*About this exercise*
Where the string "lists" occurs in a line of the entries below, copy that line.
- - - - -
(** * Verification of the third-party dependency installer

    A shallow embedding of [scripts/install_dependencies_json_packages.py]:
    the manifest validator ([test_dependencies_syntax],
    [validate_dependencies]), the three fetchers ([download_files],
    [download_and_unzip_files], [download_and_untar_files]) and the
    orchestrator ([download_all_dependencies]).

    Python strings are [string]; a [DependencyDict] (a [TypedDict] with
    [total=False]) is a record of optional fields; dictionaries that are
    iterated are association lists in insertion order.  The script runs
    in a small monad that threads the state of the machine (file system
    and network), the log of calls made to collaborators and the standard
    output, and that ends in a value, a raised exception or [sys.exit]. *)

From Stdlib Require Import String Ascii List Bool ZArith Lia.
Import ListNotations.
Open Scope string_scope.

(** ** Python string operations used by the script *)

(** [sub in s] for a one-character [sub]. *)
Fixpoint contains_char (c : ascii) (s : string) : bool :=
  match s with
  | EmptyString => false
  | String a s' => if Ascii.eqb a c then true else contains_char c s'
  end.

(** [s.endswith(suffix)]. *)
Fixpoint endswith (s suffix : string) : bool :=
  if String.eqb s suffix then true
  else match s with
       | EmptyString => false
       | String _ s' => endswith s' suffix
       end.

(** [s.startswith(prefix)]. *)
Definition startswith (s pre : string) : bool := String.prefix pre s.

(** Split of [s] at the last occurrence of [sep], if there is one. *)
Fixpoint split_last (sep : ascii) (s : string) : option (string * string) :=
  match s with
  | EmptyString => None
  | String a s' =>
      match split_last sep s' with
      | Some (h, t) => Some (String a h, t)
      | None => if Ascii.eqb a sep then Some (EmptyString, s') else None
      end
  end.

(** [s.rpartition(sep)] for a one-character [sep]: the part before the
    last separator, the separator, the part after it; two empty strings
    and [s] when [s] has no separator. *)
Definition rpartition (sep : ascii) (s : string) : string * string * string :=
  match split_last sep s with
  | Some (h, t) => (h, String sep EmptyString, t)
  | None => (EmptyString, EmptyString, s)
  end.

(** The one-character string made of a double quote. *)
Definition dquote : string := String (Ascii.ascii_of_nat 34) EmptyString.

(** [key in keys] for a list of strings. *)
Definition in_list (key : string) (keys : list string) : bool :=
  existsb (String.eqb key) keys.

(** [', '.join(l)] *)
Fixpoint str_join (sep : string) (l : list string) : string :=
  match l with
  | [] => EmptyString
  | [x] => x
  | x :: rest => x ++ sep ++ str_join sep rest
  end.

(** [os.path.join(a, b)] of [posixpath], for two components. *)
Definition os_path_join (a b : string) : string :=
  if startswith b "/" then b
  else if (String.eqb a EmptyString || endswith a "/")%bool then a ++ b
  else a ++ "/" ++ b.

(** ** Constants of the module *)

Definition TOOLS_DIR : string := os_path_join ".." "oppia_tools".
Definition THIRD_PARTY_DIR : string := os_path_join "." "third_party".
Definition THIRD_PARTY_STATIC_DIR : string :=
  os_path_join THIRD_PARTY_DIR "static".

(** Place to download zip files for temporary storage. *)
Definition TMP_UNZIP_PATH : string := os_path_join "." "tmp_unzip.zip".

(** The dictionary [TARGET_DOWNLOAD_DIRS]; [None] is a missing key. *)
Definition TARGET_DOWNLOAD_DIRS (category : string) : option string :=
  if String.eqb category "proto" then Some THIRD_PARTY_DIR
  else if String.eqb category "frontend" then Some THIRD_PARTY_STATIC_DIR
  else if String.eqb category "oppiaTools" then Some TOOLS_DIR
  else None.

Definition _DOWNLOAD_FORMAT_ZIP : string := "zip".
Definition _DOWNLOAD_FORMAT_TAR : string := "tar".
Definition _DOWNLOAD_FORMAT_FILES : string := "files".

Record DownloadFormatToDependenciesKeysDict : Type := {
  mandatory_keys : list string;
  optional_key_pairs : list (list string)
}.

(** The dictionary [DOWNLOAD_FORMATS_TO_DEPENDENCIES_KEYS]. *)
Definition DOWNLOAD_FORMATS_TO_DEPENDENCIES_KEYS (format : string)
  : option DownloadFormatToDependenciesKeysDict :=
  if String.eqb format "zip" then
    Some {| mandatory_keys := ["version"; "url"; "downloadFormat"];
            optional_key_pairs :=
              [["rootDir"; "rootDirPrefix"]; ["targetDir"; "targetDirPrefix"]] |}
  else if String.eqb format "files" then
    Some {| mandatory_keys :=
              ["version"; "url"; "files"; "targetDirPrefix"; "downloadFormat"];
            optional_key_pairs := [] |}
  else if String.eqb format "tar" then
    Some {| mandatory_keys :=
              ["version"; "url"; "tarRootDirPrefix"; "targetDirPrefix";
               "downloadFormat"];
            optional_key_pairs := [] |}
  else None.

(** ** The manifest *)

(** [DependencyDict]: every field may be absent. *)
Record DependencyDict : Type := {
  version : option string;
  downloadFormat : option string;
  url : option string;
  rootDirPrefix : option string;
  rootDir : option string;
  targetDirPrefix : option string;
  targetDir : option string;
  tarRootDirPrefix : option string;
  files : option (list string);
  bundle : option (list (string * list string))
}.

Definition key_if_present {A : Type} (key : string) (field : option A)
  : list string :=
  match field with Some _ => [key] | None => [] end.

(** [list(dependency_dict.keys())]; only membership is ever tested. *)
Definition dict_keys (d : DependencyDict) : list string :=
  (key_if_present "version" (version d)
   ++ key_if_present "downloadFormat" (downloadFormat d)
   ++ key_if_present "url" (url d)
   ++ key_if_present "rootDirPrefix" (rootDirPrefix d)
   ++ key_if_present "rootDir" (rootDir d)
   ++ key_if_present "targetDirPrefix" (targetDirPrefix d)
   ++ key_if_present "targetDir" (targetDir d)
   ++ key_if_present "tarRootDirPrefix" (tarRootDirPrefix d)
   ++ key_if_present "files" (files d)
   ++ key_if_present "bundle" (bundle d))%list.
(** The [{ canUndo, canRedo }] that describes a room's state. *)
Definition flags (s : DrawingState.RoomState) : value :=
  undo_redo_state (negb (Nat.eqb (length (DrawingState.history s)) 0))
                  (negb (Nat.eqb (length (DrawingState.redoStack s)) 0)).

(** The events a connection may send once it is there, the join apart. *)
Definition needs_room (msg : inbound) : bool :=
  match msg with
  | Connection | JOIN_ROOM _ => false
  | _ => true
  end.

(** A room identifier as the sanitizer returns them. *)
Definition sane_id (r : string) : Prop :=
  in_sanitized_set r = true ∧ r ≠ "".

(** The connection has joined no room, or a room with a sanitized
    identifier. *)
Definition session_ok (x : Session) : Prop :=
  currentRoom x = JNull ∨ ∃ r, currentRoom x = JStr r ∧ sane_id r.

(** Every operation a room holds is well-formed. *)
Definition holds_well_formed (s : DrawingState.RoomState) : Prop :=
  Forall well_formed (DrawingState.history s)
  ∧ Forall well_formed (DrawingState.redoStack s).

(** Every connection has joined no room or a sanitized one. *)
Definition sessions_ok (ss : gmap string Session) : Prop :=
  ∀ id x, ss !! id = Some x → session_ok x.

(** Every room of the registry has a sanitized identifier and at least
    one member, lists a member once, and gives it a colour of the
    palette. *)
Definition rooms_ok (ρ : gmap string RoomManager.Room) : Prop :=
  (∀ r, is_Some (ρ !! r) → sane_id r)
  ∧ well_kept ρ
  ∧ (∀ r, ρ !! r ≠ Some []).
- - - - -
*Response to this exercise*
    iterated are association lists in insertion order.  The script runs
    one member, lists a member once, and gives it a colour of the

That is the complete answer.